Written by Ehin Gukhool

As a Theatre Studies student, I have always been interested in acting. It was a way to learn about myself by dissecting the character’s emotions and means to their actions. I would have to dig deep into my emotional memory to connect and identify with these scenes. This meant that I had to remember and look back at the fun emotions and tougher feelings of the past. From time to time, I would have to relive the painful past experiences, and tears would make their way down my face.
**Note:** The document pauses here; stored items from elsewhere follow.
Lemma consolidateEntry_ok (s : StakingInfo) es j e c ri :
  entries s !! j = Some e -> 0 <= e_amount e < 2 ^ 64 -> consolidated es c ri ->
  exists c' ri', consolidateEntry s j c ri = Ok (c', ri') /\ consolidated (es ++ [e]) c' ri'.
Proof.
  intros He Ha [Hn Hr Hi Hf]. apply entry_lookup in He as (H1 & H2 & H3 & H4).
  unfold consolidateEntry. rewrite !(index_lookup _ _ _ H1), (index_lookup _ _ _ H2), (index_lookup _ _ _ H3), (index_lookup _ _ _ H4).
  cbn [mbind res_bind]. set (l := map e_reward es) in *.
  assert (Hl : map e_reward (es ++ [e]) = l ++ [e_reward e]) by (unfold l; apply map_app).
  destruct (ri !! e_reward e) as [idx|] eqn:Hri.
  - pose proof (proj1 (Hr _ _) Hri) as Hidx.
    assert (Hfs : firsts (l ++ [e_reward e]) = firsts l).
    { rewrite firsts_snoc, decide_True; [done|]. by eapply list_elem_of_lookup_2. }
    rewrite (index_lookup _ _ (merged es (e_reward e))) by (by rewrite Hn, list_lookup_fmap, Hidx).
    cbn [mbind res_bind]. rewrite store_lt by (rewrite Hn, length_fmap; by eapply lookup_lt_Some).
    cbn [mbind res_bind]. eexists _, _. split; [done|]. split; simpl; rewrite ?Hl, ?Hfs.
    + rewrite Hn. rewrite (fmap_change (merged es) (merged (es ++ [e])) _ idx (e_reward e) (firsts_NoDup l) Hidx).
      * f_equal. unfold merged. rewrite withReward_snoc, decide_True, !map_app, sumZ_app by done. simpl. f_equal.
        unfold u64. rewrite Zplus_mod_idemp_l. f_equal. unfold sumZ. simpl. lia.
      * intros y Hy. unfold merged. by rewrite withReward_snoc, decide_False by done.
    + done.
    + intros a i. rewrite lookup_insert. case_decide as Hc.
      * intros [= <-]. exists e. split; [set_solver|]. by subst.
      * intros (e' & ? & ? & ?)%Hi. exists e'. split; [set_solver|done].
    + intros e' [He'|He'%list_elem_of_singleton]%elem_of_app; rewrite lookup_insert; case_decide; subst; eauto; done.
  - assert (Hnew : e_reward e ∉ firsts l).
    { intros [i Hc]%list_elem_of_lookup. apply Hr in Hc. congruence. }
    assert (Hfs : firsts (l ++ [e_reward e]) = firsts l ++ [e_reward e]) by (by rewrite firsts_snoc, decide_False).
    eexists _, _. split; [done|].
    assert (Hlen : length (cs_nodes c) = length (firsts l)) by (rewrite Hn; apply length_fmap).
    split; simpl; rewrite ?Hl, ?Hfs, ?Hlen.
    + rewrite Hn, map_app. f_equal.
      * apply map_ext_in. intros y Hy%list_elem_of_In. unfold merged. rewrite withReward_snoc, decide_False by (by intros <-). done.
      * simpl. unfold merged. rewrite withReward_snoc, decide_True by done.
        rewrite withReward_none by (by rewrite <- firsts_elem). simpl. unfold sumZ. simpl. rewrite Z.add_0_r, u64_small; done.
    + intros r i. rewrite lookup_insert. case_decide as Hc.
      * subst. rewrite lookup_app_Some. split.
        -- intros [= <-]. right. by rewrite Nat.sub_diag.
        -- intros [Hc|[Hge Hc]]; [by eapply list_elem_of_lookup_2 in Hc|].
           apply lookup_lt_Some in Hc as Hlt. simpl in Hlt. f_equal. lia.
      * rewrite Hr, lookup_app_Some. split; [by left|]. intros [?|[_ Hx]]; [done|].
        by apply list_lookup_singleton_Some in Hx as [_ Hx].
    + intros a i. rewrite lookup_insert. case_decide as Hc.
      * intros [= <-]. exists e. split; [set_solver|]. split; [done|].
        rewrite lookup_app_r by done. by rewrite Nat.sub_diag.
      * intros (e' & ? & ? & ?)%Hi. exists e'. split; [set_solver|]. split; [done|]. by apply lookup_app_l_Some.
    + intros e' [He'|He'%list_elem_of_singleton]%elem_of_app; rewrite lookup_insert; case_decide; subst; eauto; done.
Qed.

Lemma consolidateLoop_ok (s : StakingInfo) todo : forall done c ri,
  Forall (fun e => 0 <= e_amount e < 2 ^ 64) todo -> entries s = done ++ todo -> consolidated done c ri ->
  exists c' ri', consolidateLoop s (length todo) (length done) c ri = Ok c' /\ consolidated (entries s) c' ri'.
Proof.
  induction todo as [|e todo IH]; intros done c ri Ha Hs Hc; simpl.
  - rewrite app_nil_r in Hs. rewrite Hs. eauto.
  - apply Forall_cons in Ha as [He Ha].
    destruct (consolidateEntry_ok s done (length done) e c ri) as (c' & ri' & -> & Hc'); [|done|done|].
    { rewrite Hs. rewrite lookup_app_r by done. by rewrite Nat.sub_diag. }
    cbn [mbind res_bind]. destruct (IH (done ++ [e]) c' ri') as (c'' & ri'' & Hl & Hc''); [done| |done|].
    { by rewrite <- app_assoc. }
    rewrite length_app, Nat.add_1_r in Hl. eauto.
Qed.

Lemma entries_range (s : StakingInfo) : staking_ok s -> Forall (fun e => 0 <= e_amount e <= maxStakingLimit) (entries s).
Proof.
  intros [_ _ _ Hl]. apply Forall_forall. intros e [j Hj]%list_elem_of_lookup.
  apply entry_lookup in Hj as (_ & _ & _ & Hj). apply (Forall_lookup_1 _ _ _ _ Hl Hj).
Qed.

Lemma GetConsolidatedStakingInfo_ok (s : StakingInfo) : staking_ok s ->
  exists c ri, GetConsolidatedStakingInfo s = Ok c /\ consolidated (entries s) c ri.
Proof.
  intros Hs. unfold GetConsolidatedStakingInfo. rewrite <- entries_length by done.
  apply (consolidateLoop_ok s (entries s) []); [|done|].
  - eapply Forall_impl; [by apply entries_range|]. unfold maxStakingLimit. simpl. lia.
  - split; simpl; [done| | |]; intros *; rewrite ?lookup_empty; [|done|set_solver].
    change (firsts []) with (@nil Address). by rewrite lookup_nil.
Qed.

Lemma u64_sum_small (l : list Z) : Forall (fun a => 0 <= a) l -> sumZ l < 2 ^ 64 -> u64 (sumZ l) = sumZ l.
Proof. intros H1 H2. apply u64_small. split; [by apply sumZ_nonneg|done]. Qed.

(** Amounts split over the reward addresses add up. *)
Lemma sumZ_withReward (es : list entry) (rs : list Address) :
  NoDup rs -> (forall e, e ∈ es -> e_reward e ∈ rs) ->
  sumZ (map (fun r => sumZ (map e_amount (withReward r es))) rs) = sumZ (map e_amount es).
Proof.
  intros Hn. induction es as [|e es IH] using rev_ind; intros Hr.
  - clear Hr. simpl. induction rs as [|r rs IHr]; [done|]. apply NoDup_cons in Hn as [_ Hn]. unfold sumZ in *. csimpl.
    by rewrite IHr.
  - rewrite map_app, sumZ_app. rewrite <- IH by set_solver.
    assert (He : e_reward e ∈ rs) by set_solver. clear IH Hr.
    replace (sumZ (map e_amount [e])) with (e_amount e) by (unfold sumZ; simpl; lia).
    assert (Hx : forall r, sumZ (map e_amount (withReward r (es ++ [e]))) =
                 sumZ (map e_amount (withReward r es)) + (if decide (e_reward e = r) then e_amount e else 0)).
    { intros r. rewrite withReward_snoc. case_decide; [|lia]. rewrite map_app, sumZ_app. unfold sumZ at 2. simpl. lia. }
    rewrite (map_ext _ _ Hx). clear Hx. induction rs as [|r rs IHr]; [set_solver|].
    apply NoDup_cons in Hn as [Hr Hn]. unfold sumZ in *. csimpl. apply elem_of_cons in He as [<-|He].
    + rewrite decide_True by done. rewrite (map_ext_in _ (fun r => foldr Z.add 0 (map e_amount (withReward r es)))); [lia|].
      intros r' Hr'%list_elem_of_In. rewrite decide_False by (by intros <-). lia.
    + rewrite IHr by done. rewrite decide_False by (by intros <-). lia.
Qed.

Lemma entries_column {B} (s : StakingInfo) (f : entry -> B) (l : list B) :
  staking_ok s -> length l = length (si_CouncilNodeAddrs s) ->
  (forall j e, entries s !! j = Some e -> l !! j = Some (f e)) -> map f (entries s) = l.
Proof.
  intros Hs Hl Hf. apply list_eq. intros j. rewrite list_lookup_fmap.
  destruct (entries s !! j) as [e|] eqn:He; simpl; [by rewrite (Hf _ _ He)|].
  symmetry. apply lookup_ge_None. apply lookup_ge_None in He. rewrite entries_length in He by done. lia.
Qed.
I had realized the importance of letting yourself feel the emotions that derive from the circumstances of life. I had to stay positive and develop skill sets to keep myself smiling. I became much more empathetic to those around me. Acting taught me how to become a more genuine person, because I had to remember and relive the pain of the past. I had gained a clarified perspective of the importance of creating fun, and good memories for the present and future.
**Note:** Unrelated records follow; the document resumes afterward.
(** Every writer produces the reference encoding of its value. *)
Lemma encode_writes v : gwf v -> forall w, buf_ok w -> writes (gspec v) w (encode v w).
Proof.
  induction v as [b|i|i|i|b|s|b|b|t l IH|f l IH| |v IH|b|b v IH] using gval_ind'; intros Hwf w Hw.
  - by apply writes_data.
  - destruct i as [i|]; [|by apply writes_data]. simpl. unfold writeSignedBig.
    destruct (Z.ltb_spec i 0); [done|by apply writeBigInt_writes].
  - simpl. unfold writeSignedBig. destruct (Z.ltb_spec i 0); [done|by apply writeBigInt_writes].
  - by apply writeUint64_writes.
  - simpl. unfold writeBool. destruct b; by apply writes_data.
  - by apply writeBytes_writes.
  - by apply writeBytes_writes.
  - by apply writeByteArray_writes.
  - apply gwf_slice in Hwf. pose proof (proj2 (Forall_and _ _) (conj Hwf IH)) as Hl.
    assert (He : forall w, buf_ok w -> writes (concat_map_opt gspec l) w (each encode l w)).
    { intros. apply each_writes; [|done]. eapply Forall_impl; [exact Hl|]. simpl. intros v [? ?]. auto. }
    simpl. destruct t.
    + rewrite option_fmap_id. by apply He.
    + destruct l as [|v l]; [by apply writes_data|]. by apply list_writes.
  - apply gwf_struct in Hwf. pose proof (proj2 (Forall_and _ _) (conj Hwf IH)) as Hl. simpl.
    apply (list_writes _ w (eachField encode l (fieldCount f (length l) l))); [done|].
    intros. apply eachField_writes; [|done]. eapply Forall_impl; [exact Hl|]. simpl. intros v [? ?]. auto.
  - by apply writes_data.
  - by apply IH.
  - simpl. destruct b; by apply writes_data.
  - by apply IH.
Qed.

(** ** Weaving the headers into the output *)

Lemma header_length_le9 n : 0 <= n < 2 ^ 63 -> (length (header 192 247 n) <= 9)%nat.
Proof. intros. pose proof (header_len 192 247 n). unfold len in *. lia. Qed.

Lemma puthead_ok {E} buf n :
  0 <= n < 2 ^ 63 -> (length (header 192 247 n) <= length buf)%nat ->
  puthead (E:=E) buf 192 247 (u64 n) =
    Ok (header 192 247 n ++ drop (length (header 192 247 n)) buf, length (header 192 247 n)).
Proof.
  intros Hn Hl. rewrite u64_small by (unfold is_u64; lia). unfold puthead, header, overwrite in *.
  destruct (Z.ltb_spec n 56).
  - rewrite u8_tag by lia. simpl in *. rewrite decide_True by lia. done.
  - pose proof (minbe_len n ltac:(lia)). destruct buf as [|x buf]; [simpl in Hl; lia|]. simpl in Hl.
    unfold slice. rewrite decide_True by (simpl; lia). cbn [mbind res_bind drop].
    rewrite drop_0. replace (length (x :: buf) - 1)%nat with (length buf) by (simpl; lia).
    rewrite take_ge by lia. unfold putint, overwrite. rewrite putint_minbe by lia.
    rewrite decide_True by lia. cbn [mbind res_bind mret res_ret]. simpl. rewrite u8_tag by (unfold len in *; lia). 
    by rewrite drop_0.
Qed.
Knowledge is useless, unless it is shared with others and put into practice. I have learned much in my life, but was about to learn even more. I had recently enrolled myself in a scene study class here at York University. Then I was introduced to Suzuki by my professor Michael Greyeyes. Suzuki is a multitude of movements that coordinate your focus, balance and unison. It is a derivative art form originated from the Japanese style traditions of Noh and Kabuki.

Michael emphasized the importance of our physical posture. We had to open our chest to facilitate breathing. Our feet were placed together with bent knees to maintain a relaxed and balanced position. Lastly, our eyes had to fixate on something far into the distance (limiting distractions). He also mentioned how in acting an actor must choose. The power of choice was explicit in our emotions and means to actions. Once we chose to be sad and/or cry, that was the emotion and action to be represented in our acting.

Suzuki is a 90-minute training session. Although the actions of Suzuki are physical, its effects are mentally and physically exhaustive. The movements will harmonize the balance of the body, the focus of the mind, and their unison. This will help the actor reach an incredible strength of concentration, which will warrant the ability to reach ones emotion.

Twice a week, I attend my class with immense pleasure to learn how to ground myself and to become a better actor. Strengthening your core will change how you feel. I find Suzuki to be a vital element for an actor to practice in order to achieve beautiful acting.